How tools can help in attaining data governance goals?
The data governance process comprises organizing, storing, managing, securing, and presenting data using technologies and procedures to ensure it stays consistent, accessible, and correct.
The goal of data governance is to enhance data quality, makes locating it easy, simple to understand, implement data literacy, and support data analytics. The use of the right tool and technology is a crucial part of consistent and efficient data governance, which makes achieving the goal much easy.
The appropriate tool enables the data governance team to take steps in quality improvement, to use reliable data for analysis that will help to make decisions confidently. EWSolutions is a data literacy consulting agency that can help you choose the right data governance tool because it can be helpful in multiple ways. For example,
- Compliance is necessary but hard to attain because of internal regulations and external data protection requirements.
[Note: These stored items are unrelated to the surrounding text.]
(** When the name of the temporary file is new, an extraction leaves the
    file system as it found it. *)
Lemma cloc_from_archive_restores_files W repo_path commit_hash subpath os :
  files os !! tmp_of W os = None →
  files (_cloc_from_archive W repo_path commit_hash subpath os).2 = files os.
Proof. intros Hnew. rewrite cloc_from_archive_files. by apply delete_id. Qed.

(** C8. Whatever [git archive] and [cloc] do, and however the extraction
    ends (a result, the empty result after a failure, or an exception), the
    temporary file is gone when it ends and no other file has changed. *)
Theorem cloc_from_archive_removes_temp W repo_path commit_hash subpath os :
  let os' := (_cloc_from_archive W repo_path commit_hash subpath os).2 in
  files os' = delete (tmp_of W os) (files os)
  ∧ files os' !! tmp_of W os = None.
Proof.
  intros os'. unfold os'. rewrite cloc_from_archive_files.
  split; [done|]. apply lookup_delete_eq.
Qed.

(** The ways an extraction ends: a count, [(0, {})] after a failure of
    [git archive] or of [cloc], an exception of a process, an exception of
    the parsing loop. No file is left in any of them. *)
Example temp_removed_on_every_exit :
  let ends W :=
    let '(r, os') := _cloc_from_archive W "/repo" "a2" None boot in
    (match r with Ok (total, _) => Ok total | Raise e => Raise e end,
     map_to_list (files os')) in
  ends demo = (Ok 120, [])
  ∧ ends failing_archive = (Ok 0, [])
  ∧ ends failing_cloc = (Ok 0, [])
  ∧ ends slow_archive = (Raise (TimeoutExpired ["git"; "archive"; "a2"]), [])
  ∧ ends garbled_cloc = (Raise ValueError, []).
Proof. vm_compute. done. Qed.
- Current data governance security measures and policies are inconsistent.
- There are no consistent terms and definitions, so every user makes use of different terms to define the same thing.
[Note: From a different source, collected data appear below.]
Lemma emit_all_effect evs w :
  effect (emit_all evs) w tt []
    (events_output (mainWindow w) (listeners (autoUpdater w)) evs).
Proof.
  revert w. induction evs as [|ev evs IH]; intros w; cbn.
  - apply effect_ret.
  - change (@nil UpdaterCall) with (@nil UpdaterCall ++ []).
    eapply effect_bind.
    + pose proof (emit_effect ev w) as H. unfold events_output in H.
      cbn in H. rewrite app_nil_r in H. exact H.
    + intros w' Ha Hm. rewrite <- Ha, <- Hm. apply IH.
Qed.

Lemma console_log_effect xs w : effect (console_log xs) w tt [] [].
Proof. eexists. cbn. rewrite !app_nil_r. done. Qed.

Lemma console_error_effect xs w : effect (console_error xs) w tt [] [].
Proof. eexists. cbn. rewrite !app_nil_r. done. Qed.

Lemma record_call_effect c w : effect (record_call c) w tt [c] [].
Proof. eexists. cbn. rewrite !app_nil_r. done. Qed.

Lemma autoUpdater_checkForUpdates_effect r w :
  effect (autoUpdater_checkForUpdates r) w (settled r) [CallCheckForUpdates]
    (events_output (mainWindow w) (listeners (autoUpdater w)) (emitted r)).
Proof.
  unfold autoUpdater_checkForUpdates.
  change [CallCheckForUpdates] with ([CallCheckForUpdates] ++ [] ++ []).
  rewrite <- (app_nil_l (events_output _ _ _)).
  eapply effect_bind; [apply record_call_effect|].
  intros w1 Ha1 Hm1. rewrite <- Ha1, <- Hm1.
  rewrite <- (app_nil_r (events_output _ _ _)).
  eapply effect_bind; [apply emit_all_effect|].
  intros w2 _ _. apply effect_ret.
Qed.

Lemma autoUpdater_downloadUpdate_effect r w :
  effect (autoUpdater_downloadUpdate r) w (settled r) [CallDownloadUpdate]
    (events_output (mainWindow w) (listeners (autoUpdater w)) (emitted r)).
Proof.
  unfold autoUpdater_downloadUpdate.
  change [CallDownloadUpdate] with ([CallDownloadUpdate] ++ [] ++ []).
  rewrite <- (app_nil_l (events_output _ _ _)).
  eapply effect_bind; [apply record_call_effect|].
  intros w1 Ha1 Hm1. rewrite <- Ha1, <- Hm1.
  rewrite <- (app_nil_r (events_output _ _ _)).
  eapply effect_bind; [apply emit_all_effect|].
  intros w2 _ _. apply effect_ret.
Qed.

(** Both timer closures swallow a rejected check. *)
Lemma run_callback_effect cb r w :
  effect (run_callback cb r) w tt [CallCheckForUpdates]
    (events_output (mainWindow w) (listeners (autoUpdater w)) (emitted r)).
Proof.
  destruct cb; unfold run_callback;
    change [CallCheckForUpdates] with ([] ++ [CallCheckForUpdates] ++ []);
    rewrite <- (app_nil_l (events_output _ _ _));
    (eapply effect_bind; [apply console_log_effect|]);
    intros w1 Ha1 Hm1; rewrite <- Ha1, <- Hm1;
    rewrite <- (app_nil_r (events_output _ _ _));
    (eapply effect_bind; [apply autoUpdater_checkForUpdates_effect|]);
    intros w2 _ _; destruct (settled r); cbn;
    auto using effect_ret, console_error_effect.
Qed.

Lemma checkForUpdates_effect r w :
  effect (checkForUpdates r) w
    (check_result (currentVersion (autoUpdater w)) (settled r))
    [CallCheckForUpdates]
    (events_output (mainWindow w) (listeners (autoUpdater w)) (emitted r)).
Proof.
  pose (w0 := set_console
    (console w ++
       [{| level := LevelLog;
           args := [AString "[app-updater] Manual update check requested"]
        |}]) w).
  destruct (autoUpdater_checkForUpdates_effect r w0)
    as (w1 & Hrun & Ha & Hm & Ht & Hc & Hi).
  unfold effect, checkForUpdates, async, try_catch.
  rewrite (bind_normal _ _ w tt w0) by reflexivity.
  rewrite (bind_normal _ _ w0 _ w1 Hrun).
  destruct (settled r) as [[result|]|e]; cbn.
  - rewrite Ha. cbn.
    destruct (String.eqb (version (updateInfo result))
                (currentVersion (autoUpdater w))); cbn;
      exists w1; done.
  - exists w1; done.
  - eexists; cbn. done.
Qed.

Lemma downloadUpdate_effect r w :
  effect (downloadUpdate r) w (settled r) [CallDownloadUpdate]
    (events_output (mainWindow w) (listeners (autoUpdater w)) (emitted r)).
Proof.
  pose (w0 := set_console
    (console w ++
       [{| level := LevelLog;
           args := [AString "[app-updater] Manual update download requested"]
        |}]) w).
  destruct (autoUpdater_downloadUpdate_effect r w0)
    as (w1 & Hrun & Ha & Hm & Ht & Hc & Hi).
  unfold effect, downloadUpdate, async, try_catch.
  rewrite (bind_normal _ _ w tt w0) by reflexivity.
  rewrite (bind_normal _ _ w0 _ w1 Hrun).
  destruct (settled r) as [[]|e]; cbn.
  - exists w1; done.
  - eexists; cbn. done.
Qed.

Lemma quitAndInstall_effect evs w :
  effect (quitAndInstall evs) w tt [CallQuitAndInstall false true]
    (events_output (mainWindow w) (listeners (autoUpdater w)) evs).
Proof.
  unfold quitAndInstall, autoUpdater_quitAndInstall.
  change [CallQuitAndInstall false true]
    with ([] ++ [CallQuitAndInstall false true] ++ []).
  rewrite <- (app_nil_l (events_output _ _ _)).
  eapply effect_bind; [apply console_log_effect|].
  intros w1 Ha1 Hm1. rewrite <- Ha1, <- Hm1.
  rewrite <- (app_nil_l (events_output _ _ _)).
  eapply effect_bind; [apply record_call_effect|].
  intros w2 Ha2 Hm2. rewrite <- Ha2, <- Hm2. apply emit_all_effect.
Qed.

Lemma getCurrentVersion_effect w :
  effect getCurrentVersion w (currentVersion (autoUpdater w)) [] [].
Proof. eexists. cbn. rewrite !app_nil_r. done. Qed.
- Data sharing on an enterprise level is challenging, which creates data silos.
- Businesses lack data literacy.
What capabilities to look for in a data governance tool?
Integrated data catalog
Data discovery is crucial for business intelligence and analytics. An integrated data catalog will list and categorize every data asset in different forms – reports, files, and tables. All the data is drawn from different sources. It becomes easy to find data for resolving specific business issues, which could otherwise have taken weeks or months to achieve the relevant data.
Sensitive data discovery
Sensitive data can be classified and tagged automatically. It saves the time taken for defining, analyzing, and managing sensitive data, especially when your organization handles a massive amount of data.
Data quality assessment & maintenance
Solutions like data editors, data mining tools, data link tools, version control, etc. can be used to achieve better data quality. Data scrubbing or cleansing is a part of a data quality initiative. Even duplicate data occurrences are identified and eliminated
Reward & attribution systems
It encourages participants to maintain data quality and offers an incentive of sharing knowledge.
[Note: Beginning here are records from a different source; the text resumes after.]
(** * ts-socket: the chat server's broker, embedded in Rocq

    The server (the socket.io handlers registered in [io.on('connection')])
    keeps three module-level stores, [users], [messages] and [rooms], and a
    per-socket [socket.data.user].  Every handler is translated statement by
    statement into a small state-and-exception monad over a [World] record;
    what a handler sends (emits, acknowledgement callbacks) is appended to the
    world's [effects] in program order. *)

From Stdlib Require Import ZArith Ascii String.
From stdpp Require Import gmap strings list pretty sorting.

Set Warnings "-clear-no-such-hyp".

Local Open Scope string_scope.
Local Open Scope list_scope.
Local Open Scope Z_scope.

(** ** JavaScript strings

    A string is a sequence of code units; the model covers the code units
    U+0000..U+00FF, one [ascii] each.  In that range [String.prototype.trim]
    strips TAB, LF, VT, FF, CR, SPACE and NBSP, and
    [String.prototype.toLowerCase] shifts A..Z and the Latin-1 capitals
    U+00C0..U+00DE (except the multiplication sign U+00D7) by 32. *)

Definition isWhiteSpace (c : ascii) : bool :=
  let n := N_of_ascii c in
  ((n =? 9) || (n =? 10) || (n =? 11) || (n =? 12) || (n =? 13)
   || (n =? 32) || (n =? 160))%N.

Fixpoint trimStart (s : string) : string :=
  match s with
  | EmptyString => EmptyString
  | String c s' => if isWhiteSpace c then trimStart s' else s
  end.

Fixpoint trimEnd (s : string) : string :=
  match s with
  | EmptyString => EmptyString
  | String c s' =>
      match trimEnd s' with
      | EmptyString => if isWhiteSpace c then EmptyString else String c EmptyString
      | t => String c t
      end
  end.

Definition trim (s : string) : string := trimEnd (trimStart s).

Definition toLowerCaseUnit (c : ascii) : ascii :=
  let n := N_of_ascii c in
  if ((65 <=? n) && (n <=? 90))%N then ascii_of_N (n + 32)
  else if ((192 <=? n) && (n <=? 222) && negb (n =? 215))%N then ascii_of_N (n + 32)
  else c.

Fixpoint toLowerCase (s : string) : string :=
  match s with
  | EmptyString => EmptyString
  | String c s' => String (toLowerCaseUnit c) (toLowerCase s')
  end.

(** [!s] on a string: only the empty string is falsy. *)
Definition falsy (s : string) : bool := String.eqb s "".

(** [Number.prototype.toString] on the integers [Date.now()] returns (far
    below 1e21, where JavaScript switches to exponent notation): the decimal
    digits, with a leading minus sign below zero. *)
Definition toString (n : Z) : string := pretty n.

(** [Array.prototype.slice(start)] with one argument: a negative [start]
    counts from the end, and both directions are clamped to the array. *)
Definition slice {A} (start : Z) (l : list A) : list A :=
  let len := Z.of_nat (length l) in
  let k := if start <? 0 then Z.max (len + start) 0 else Z.min start len in
  drop (Z.to_nat k) l.

(** ** Data (shared/types.ts)

    A [Date] is the millisecond reading it was built from. *)

Record User := mkUser {
  user_id : string;
  user_username : string;
  user_joinedAt : Z
}.

Inductive MessageType := text | system.

Record Message := mkMessage {
  msg_id : string;
  msg_userId : string;
  msg_username : string;
  msg_content : string;
  msg_timestamp : Z;
  msg_type : MessageType
}.

Record Room := mkRoom {
  room_id : string;
  room_name : string;
  room_users : list User;
  room_createdAt : Z
}.

(** [Room.users] is reassigned by the disconnect handler. *)
Definition set_room_users (f : list User → list User) (r : Room) : Room :=
  mkRoom (room_id r) (room_name r) (f (room_users r)) (room_createdAt r).

(** ** [Map<string, V>]: keys in insertion order

    [Array.from(m.values())] lists the values in insertion order; [set] on a
    present key keeps the key's position, [delete] leaves no entry under the
    key. *)
Module JsMap.
Definition t (V : Type) : Type := list (string * V).

Definition empty {V} : t V := [].

Fixpoint get {V} (k : string) (m : t V) : option V :=
  match m with
  | [] => None
  | (k', v) :: m' => if String.eqb k' k then Some v else get k m'
  end.

Fixpoint set {V} (k : string) (v : V) (m : t V) : t V :=
  match m with
  | [] => [(k, v)]
  | (k', v') :: m' =>
      if String.eqb k' k then (k', v) :: m' else (k', v') :: set k v m'
  end.

Fixpoint delete {V} (k : string) (m : t V) : t V :=
  match m with
  | [] => []
  | (k', v') :: m' =>
      if String.eqb k' k then delete k m' else (k', v') :: delete k m'
  end.

Definition keys {V} (m : t V) : list string := fmap fst m.
Definition values {V} (m : t V) : list V := fmap snd m.

(** [m.forEach(v => ...)] where the callback updates each value in place. *)
Definition forEach {V} (f : V → V) (m : t V) : t V :=
  fmap (λ kv, (fst kv, f (snd kv))) m.
End JsMap.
Data ownership & stewardship
Data ownership provides access to data and data stewardship manages data quality associated with accessibility, completeness, consistency, accuracy, and updates.
Dynamic data masking
It is a way of protecting sensitive data assets. It hides sensitive data and the non-sensitive data is made available to everyone. Access to sensitive data is granted to verified users only.
Business data glossary
Organizations need to build a business glossary that clearly defines the company’s terms and data language.
Automated data lineage
It gives an idea of where the data originated and where it was processed and stored. Lineage is depicted in graphical form for easy understanding. Automated data lineage creation saves time.
Auditing & reporting
Regulatory auditing is common but there may be a need for data usage review to enhance data governance initiative success.
Choose a data governance tool with an agile framework!